3. Twenty‑four‑month outcomes: evidence gap and indirect signals from related populations
There are essentially no large randomized PTT cohorts reporting 24‑month curvature and length outcomes in men with Peyronie’s disease; randomized trials typically report through 3–9 months with some open‑label extensions [2] [1]. Longitudinal penile length data after radical prostatectomy show that natural length recovery trends up to 24 months and beyond, but those findings do not isolate the effect of traction devices in randomized Peyronie’s cohorts [7]. Thus, claims of durable 24‑month curvature correction from randomized PTT trials cannot be substantiated with the current randomized literature provided.

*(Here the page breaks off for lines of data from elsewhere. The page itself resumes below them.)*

(** C4. When the documents of a corpus give the chunk sequences [css] (the
    document at index [d] gives [C_d] chunks), the identifiers collected are
    as many as the sum of the [C_d], they are pairwise distinct, and they
    are exactly the strings ["d-c"] with [d] the index of a document and
    [0 <= c < C_d]. *)
Theorem collect_identifiers docs css :
  Forall2 (fun doc cs => chunk_document doc = Returned cs) docs css ->
  exists acc,
    collect (JArr docs) = Returned acc
    /\ length (acc_ids acc) = sum_list (length <$> css)
    /\ NoDup (acc_ids acc)
    /\ forall id,
         id ∈ acc_ids acc
         <-> exists d cs c,
               d < length docs /\ css !! d = Some cs /\ c < length cs
               /\ id = js (pretty d) ++ js "-" ++ js (pretty c).
Proof.
  intros Hcss. pose proof (Forall2_length _ _ _ Hcss) as Hlen.
  apply map_throwing_Forall2 in Hcss.
  exists (batch_of css). rewrite collect_array, Hcss. split_and!.
  - done.
  - apply length_corpus_ids.
  - apply NoDup_corpus_ids.
  - intros id. simpl. rewrite elem_of_corpus_ids. split.
    + intros (d & n & c & Hd & Hc & ->).
      apply list_lookup_fmap_Some in Hd as (cs & -> & Hcs).
      exists d, cs, c. split_and!; try done.
      rewrite Hlen. by eapply lookup_lt_Some.
    + intros (d & cs & c & _ & Hcs & Hc & ->).
      exists d, (length cs), c. split_and!; try done.
      by rewrite list_lookup_fmap, Hcs.
Qed.
(** C4: release and coalescing.  Let [b] be a block in use whose pointer
    passes the checks of [mfree], [fs] the run of free blocks right behind
    it (ending at a block in use or at the end of the chain) and [pred] its
    predecessor.  Then [mfree] returns, and in the state it leaves the
    chain is the old one with [pred], [b] and [fs] replaced by what
    [coalesced] describes: [b] has absorbed every block of [fs], its size
    growing by header plus size for each, and has then been merged into
    [pred] if [pred] is free.  [coalesce] returns the predecessor in that
    case and the block itself otherwise.  When no two free blocks were
    neighbours before the predecessor, the surviving free block has no
    free neighbour: the whole run is that one block. *)
Theorem mfree_coalesces st l0 pred b fs l2 fuel :
  heap_inv st (l0 ++ option_list pred ++ b :: fs ++ l2) ->
  (pred = None -> l0 = []) ->
  b_free b = false -> usable b < brk st -> is_aligned (usable b) = true ->
  Forall (fun f => b_free f = true) fs -> first_free l2 = false ->
  (length (l0 ++ option_list pred ++ b :: fs ++ l2) < fuel)%nat ->
  exists st',
    mfree fuel (usable b) st = Some st'
    /\ coalesce fuel (b_addr b) (marked (b_addr b) st) = Some (survivor pred b, st')
    /\ heap_inv st' (l0 ++ coalesced pred b fs ++ l2)
    /\ (no_adjacent_free (l0 ++ option_list pred) ->
        free_run_of_one (l0 ++ coalesced pred b fs ++ l2) (survivor pred b)).
Proof.
  intros Hinv Hnone Hb Hbrk Hal Hfs Hl2 Hfuel.
  destruct (mfree_chain st l0 pred b fs l2 fuel Hinv Hnone Hb Hbrk Hal Hfs Hl2 Hfuel)
    as (st' & Hm & Hco & Hinv' & _).
  exists st'. split_and!; auto.
  intros Hn. apply coalesced_free_run; auto.
Qed.

Lemma mfree_coalesces_witness :
  exists st',
    mfree 7 4240 run_heap = Some st'
    /\ coalesce 7 4208 (marked 4208 run_heap) = Some (4144, st')
    /\ heap_inv st'
         [mkBlock 4096 16 false; mkBlock 4144 224 true; mkBlock 4400 64 false]
    /\ (no_adjacent_free [mkBlock 4096 16 false; mkBlock 4144 32 true] ->
        free_run_of_one
          [mkBlock 4096 16 false; mkBlock 4144 224 true; mkBlock 4400 64 false]
          4144).
Proof.
  apply (mfree_coalesces run_heap [mkBlock 4096 16 false]
           (Some (mkBlock 4144 32 true)) (mkBlock 4208 48 false)
           [mkBlock 4288 16 true; mkBlock 4336 32 true]
           [mkBlock 4400 64 false] 7).
  - exact run_inv.
  - discriminate.
  - reflexivity.
  - vm_compute. reflexivity.
  - reflexivity.
  - repeat constructor.
  - reflexivity.
  - simpl. lia.
Defined.

(** C5: no two neighbours free, at the input where the code departs
    from it.  A process calls [mallocate (SIZE_MAX - 16)], [mallocate 16]
    and [mallocate 16], then releases the three pointers it was given, the
    first, the third and the second.  Header plus aligned size of the
    first request is [2^64 + 16] and wraps to 16, so the second block is
    placed 16 bytes behind the first, over its [next] field.  Every call
    returns, and after the last one the chain consists of two blocks,
    neighbours, both free. *)
Theorem adjacent_free_after_wrap :
  exists st1 st2 st3 st4 st5 st6,
    mallocate 1 (SIZE_MAX - 16) (fresh 4096 8192) = Some (4128, st1)
    /\ mallocate 2 16 st1 = Some (4144, st2)
    /\ mallocate 3 16 st2 = Some (4192, st3)
    /\ mfree 4 4128 st3 = Some st4
    /\ mfree 4 4192 st4 = Some st5
    /\ mfree 4 4144 st5 = Some st6
    /\ head st6 = 4096
    /\ repr (mem st6)
         [mkBlock 4096 (SIZE_MAX - 15) true; mkBlock 4160 4208 true] NULL
    /\ print_blocks 3 st6
       = Some [(4096, SIZE_MAX - 15, true, 4160); (4160, 4208, true, NULL)]
    /\ ~ no_adjacent_free
          [mkBlock 4096 (SIZE_MAX - 15) true; mkBlock 4160 4208 true].
Proof.
  do 6 eexists.
  split; [vm_compute; reflexivity|].
  split; [vm_compute; reflexivity|].
  split; [vm_compute; reflexivity|].
  split; [vm_compute; reflexivity|].
  split; [vm_compute; reflexivity|].
  split; [vm_compute; reflexivity|].
  split; [reflexivity|].
  split; [vm_compute; repeat split|].
  split; [vm_compute; reflexivity|].
  intros H. simpl in H. destruct H as [H _]. discriminate H.
Qed.

(** C6: pointers [mfree] ignores.  When the pointer is null, lies below
    [heap_start] or at or above the current break, is not a multiple of
    16, designates a header whose [free] flag is set, or is the pointer of
    a block that has just been released, [mfree] returns and memory (so
    every size, flag and link), the head of the chain and the arena are
    unchanged. *)
Theorem mfree_noop st ptr fuel :
  ignored st ptr
  \/ (exists st0 l b fuel0,
        heap_inv st0 l /\ In b l
        /\ ptr = usable b /\ mfree fuel0 ptr st0 = Some st) ->
  exists st',
    mfree fuel ptr st = Some st'
    /\ mem st' = mem st /\ head st' = head st
    /\ heap_start st' = heap_start st /\ brk st' = brk st.
Proof.
  intros H.
  assert (Hig : ignored st ptr).
  { destruct H as [H|(st0 & l & b & fuel0 & Hinv & Hin & -> & Hm)]; [exact H|].
    destruct (mfree_block st0 l b (fuel0 + S (length l)) Hinv Hin ltac:(lia))
      as (st1 & l' & Hm1 & _ & _ & _ & Hig).
    rewrite (mfree_mono fuel0 (fuel0 + S (length l)) _ _ _ ltac:(lia) Hm) in Hm1.
    congruence. }
  destruct (mfree_ignored st ptr fuel Hig) as (st' & Hm & E1 & E2 & E3 & E4 & _).
  exists st'. auto.
Qed.

Lemma mfree_noop_witness :
  exists st',
    mfree 7 4240 run_freed = Some st'
    /\ mem st' = mem run_freed /\ head st' = head run_freed
    /\ heap_start st' = heap_start run_freed /\ brk st' = brk run_freed.
Proof.
  apply (mfree_noop run_freed 4240 7).
  right. exists run_heap, run_chain, (mkBlock 4208 48 false), 7%nat.
  split; [exact run_inv|].
  split; [simpl; auto|].
  split; [reflexivity|].
  vm_compute. reflexivity.
Defined.
(** [set_literal(literal)]: [always_assert(has_literal())]. *)
Definition set_literal (literal : Z) (i : IRInstruction)
    : option IRInstruction :=
  if IRInstr.has_literal i
  then Some (mkIRInstruction (m_opcode i) (m_dest i) (of_int64 literal)
               (m_srcs i))
  else None.

(** The accessors of the pointer members: the getter and the setter of a
    member assert the predicate [has] of that member. *)
Definition get_pointer (has : IRInstruction → bool) (i : IRInstruction)
    : option N :=
  if has i then Some (m_union i) else None.

Definition set_pointer (has : IRInstruction → bool) (ptr : N)
    (i : IRInstruction) : option IRInstruction :=
  if has i
  then Some (mkIRInstruction (m_opcode i) (m_dest i) ptr (m_srcs i))
  else None.

Definition get_string := get_pointer IRInstr.has_string.
Definition set_string := set_pointer IRInstr.has_string.
Definition get_type := get_pointer IRInstr.has_type.
Definition set_type := set_pointer IRInstr.has_type.
Definition get_field := get_pointer IRInstr.has_field.
Definition set_field := set_pointer IRInstr.has_field.
Definition set_method := set_pointer IRInstr.has_method.
Definition get_data := get_pointer IRInstr.has_data.
Definition set_data := set_pointer IRInstr.has_data.

(** [gather_strings], [gather_fields], [gather_methods]: [push_back] of the
    member when the instruction has it. *)
Definition gather_strings (lstring : list N) (i : IRInstruction) : list N :=
  if IRInstr.has_string i then lstring ++ [m_union i] else lstring.

Definition gather_fields (lfield : list N) (i : IRInstruction) : list N :=
  if IRInstr.has_field i then lfield ++ [m_union i] else lfield.
(** C10 (multiples of five): whenever [score] returns, the score is
    [5 * k] for some [0 <= k <= 19]; the upper clamp is not attained
    ([min(100.0, s)] is [s], which is below 100), and on a history with a
    record the score is the accumulated points themselves: clamping and
    rounding changed nothing. *)
Theorem score_multiple_of_five v rows addr s fl :
  score v rows addr = Ok (s, fl) ->
  (exists k, 0 <= k <= 19 /\ s = float_of_Z (5 * k))
  /\ flt s (float_of_Z 100) = true
  /\ fmin (float_of_Z 100) s = s
  /\ (rows <> [] -> heuristics v rows (Str.lower addr) = Ok (s, fl)).
Proof.
  intros H.
  assert (Hk : forall a, 0 <= a <= 95 -> (5 | a) ->
                 (exists k, 0 <= k <= 19 /\ float_of_Z a = float_of_Z (5 * k))).
  { intros a Ha [k Hk]. exists k. split; [lia | f_equal; lia]. }
  assert (Hlt : forall a, 0 <= a <= 95 -> flt (float_of_Z a) (float_of_Z 100) = true).
  { intros a Ha.
    assert (Hall : forallb (fun a => flt (float_of_Z a) (float_of_Z 100)) (upto 95) = true)
      by (vm_compute; reflexivity).
    rewrite forallb_forall in Hall. apply Hall, in_upto. lia. }
  destruct rows as [|r rows].
  - injection H as <- <-.
    destruct (final_small 10 ltac:(lia)) as (Hm & _).
    repeat split; try assumption.
    + exists 2. split; [lia | reflexivity].
    + congruence.
  - pose proof H as H'.
    apply score_returns in H' as (b & Hb & -> & ->); [|discriminate].
    pose proof (total_points_range (r :: rows) (Str.lower addr) b) as [Hr Hd].
    destruct (final_small (total_points (r :: rows) (Str.lower addr) b) ltac:(lia))
      as (Hm & _).
    repeat split.
    + now apply Hk.
    + now apply Hlt.
    + exact Hm.
    + intros _. rewrite heuristics_sum by discriminate. now rewrite Hb.
Qed.

Lemma score_multiple_of_five_witness :
  score Py38_312 cold_history "0xABC"
  = Ok (float_of_Z 35, ["received from known mixer: 1 txs"])
  /\ exists k, 0 <= k <= 19 /\ float_of_Z 35 = float_of_Z (5 * k).
Proof.
  assert (H : score Py38_312 cold_history "0xABC"
              = Ok (float_of_Z 35, ["received from known mixer: 1 txs"]))
    by (vm_compute; reflexivity).
  split; [exact H|].
  exact (proj1 (score_multiple_of_five Py38_312 cold_history "0xABC" _ _ H)).
Defined.

(** ** Substrings and counting *)

Lemma append_cons (c : ascii) (s t : string) :
  (String c s ++ t)%string = String c (s ++ t)%string.
Proof. reflexivity. Qed.

Lemma prefix_spec (s t : string) :
  String.prefix s t = true <-> exists post, t = (s ++ post)%string.
Proof.
  revert t. induction s as [|a s IH]; intros t; simpl.
  - split; [intros _; now exists t | intros _; now destruct t].
  - destruct t as [|b t]; simpl.
    + split; [discriminate | intros [post H]; discriminate].
    + destruct (ascii_dec a b) as [->|Hab].
      * rewrite IH.
        split; intros [post H]; exists post; rewrite append_cons in *; congruence.
      * split; [discriminate | intros [post H]; rewrite append_cons in H; congruence].
Qed.

Lemma contains_step (s : string) (c : ascii) (t : string) :
  Str.contains s (String c t)
  = if String.prefix s (String c t) then true else Str.contains s t.
Proof. reflexivity. Qed.

Lemma contains_prefix (s t : string) :
  String.prefix s t = true -> Str.contains s t = true.
Proof.
  intros E.
  destruct t;
    [change (Str.contains s "") with (if String.prefix s "" then true else false)
    | rewrite contains_step];
    now rewrite E.
Qed.
(** * The GitHub-backed file systems of the docs server

    A shallow embedding of
    [chrome/common/extensions/docs/server2/github_file_system.py] (module
    [Old] below) and
    [chrome/common/extensions/docs/server2/new_github_file_system.py]
    (module [New] below), together with the properties of [Read], [Stat],
    [Refresh] and of the memoising [Future] that the documentation of the
    file systems states. *)

From Stdlib Require Import ZArith Lia Ascii.
From stdpp Require Import base option list strings gmap.

Set Warnings "-register-all".

(** ** Python byte strings *)

(** Python 2 [str] values are byte strings; they are embedded as [string].
    Each helper below is the string method or slice of the same shape. *)

Definition sep : ascii := "/"%char.

(** [s.startswith(t)] *)
Fixpoint startswith (s t : string) : bool :=
  match t, s with
  | EmptyString, _ => true
  | String c t', String d s' => bool_decide (c = d) && startswith s' t'
  | String _ _, EmptyString => false
  end.

(** [s[n:]] for [0 <= n] *)
Fixpoint drop_str (n : nat) (s : string) : string :=
  match n, s with
  | O, _ => s
  | S n', String _ s' => drop_str n' s'
  | S _, EmptyString => EmptyString
  end.

(** [s[:-1]] *)
Fixpoint init_str (s : string) : string :=
  match s with
  | EmptyString => EmptyString
  | String _ EmptyString => EmptyString
  | String c s' => String c (init_str s')
  end.

(** [s[-1:]] *)
Fixpoint last_str (s : string) : string :=
  match s with
  | EmptyString => EmptyString
  | String c EmptyString => s
  | String _ s' => last_str s'
  end.

(** [s[k:]] for an arbitrary integer [k]: a negative start counts from the
    end of the string and is clipped at its beginning. *)
Definition slice_from (k : Z) (s : string) : string :=
  if (k <? 0)%Z
  then drop_str (Z.to_nat (Z.max 0 (Z.of_nat (String.length s) + k))) s
  else drop_str (Z.to_nat k) s.

(** [s.count(c)] for a one-character [c] *)
Fixpoint count (c : ascii) (s : string) : nat :=
  match s with
  | EmptyString => 0
  | String d s' => (if bool_decide (d = c) then 1 else 0) + count c s'
  end.

(** [c in s] for a one-character [c] *)
Fixpoint contains (c : ascii) (s : string) : bool :=
  match s with
  | EmptyString => false
  | String d s' => bool_decide (d = c) || contains c s'
  end.

(** [s.endswith('/')] *)
Definition endswith_sep (s : string) : bool :=
  bool_decide (last_str s = String sep EmptyString).

(** [s.split('/')[0]]: everything before the first separator. *)
Fixpoint split_head (s : string) : string :=
  match s with
  | EmptyString => EmptyString
  | String c s' => if bool_decide (c = sep) then EmptyString
                   else String c (split_head s')
  end.

(** [s.split('/', 1)]: at most one split; the second component is absent
    when [s] holds no separator (indexing it raises [IndexError]). *)
Fixpoint split1 (s : string) : string * option string :=
  match s with
  | EmptyString => (EmptyString, None)
  | String c s' =>
      if bool_decide (c = sep) then (EmptyString, Some s')
      else let '(h, t) := split1 s' in (String c h, t)
  end.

4. What determines whether gains persist? — adherence, device design, and combined therapy
Across randomized and observational reports, adherence and device design strongly influence outcomes and likely durability: higher daily wear time and newer devices engineered for shorter, effective sessions (RestoreX: 30–90 minutes) correlated with larger and faster gains in length and curvature [1] [2]; conversely, older studies requiring 4–6 hours daily had poorer adherence and smaller or inconsistent curvature effects [8] [9]. Combination approaches—PTT plus intralesional enzymes or injections—produce greater curvature correction in multiple series, implying that PTT may consolidate enzymatic remodeling and thus enhance medium‑term durability [10] [8] [11].
5. Bottom line and research gaps
Randomized trials convincingly show meaningful improvements in penile length and curvature through short‑term follow‑up (3–9 months) with modern PTT devices [1] [2], and several small cohorts report persistence to 12 months or a plateau after stopping use [4] [5]. However, there is an absence of large, randomized 12‑ and 24‑month durability data specific to Peyronie’s disease, so any assertion of durable 24‑month curvature correction from randomized cohorts exceeds what current published randomized evidence supports [2] [1] [7]. Future randomized trials must include prespecified 12‑ and 24‑month endpoints and report outcomes stratified by adherence and concomitant therapies to settle whether early gains become durable without ongoing device use [6] [10].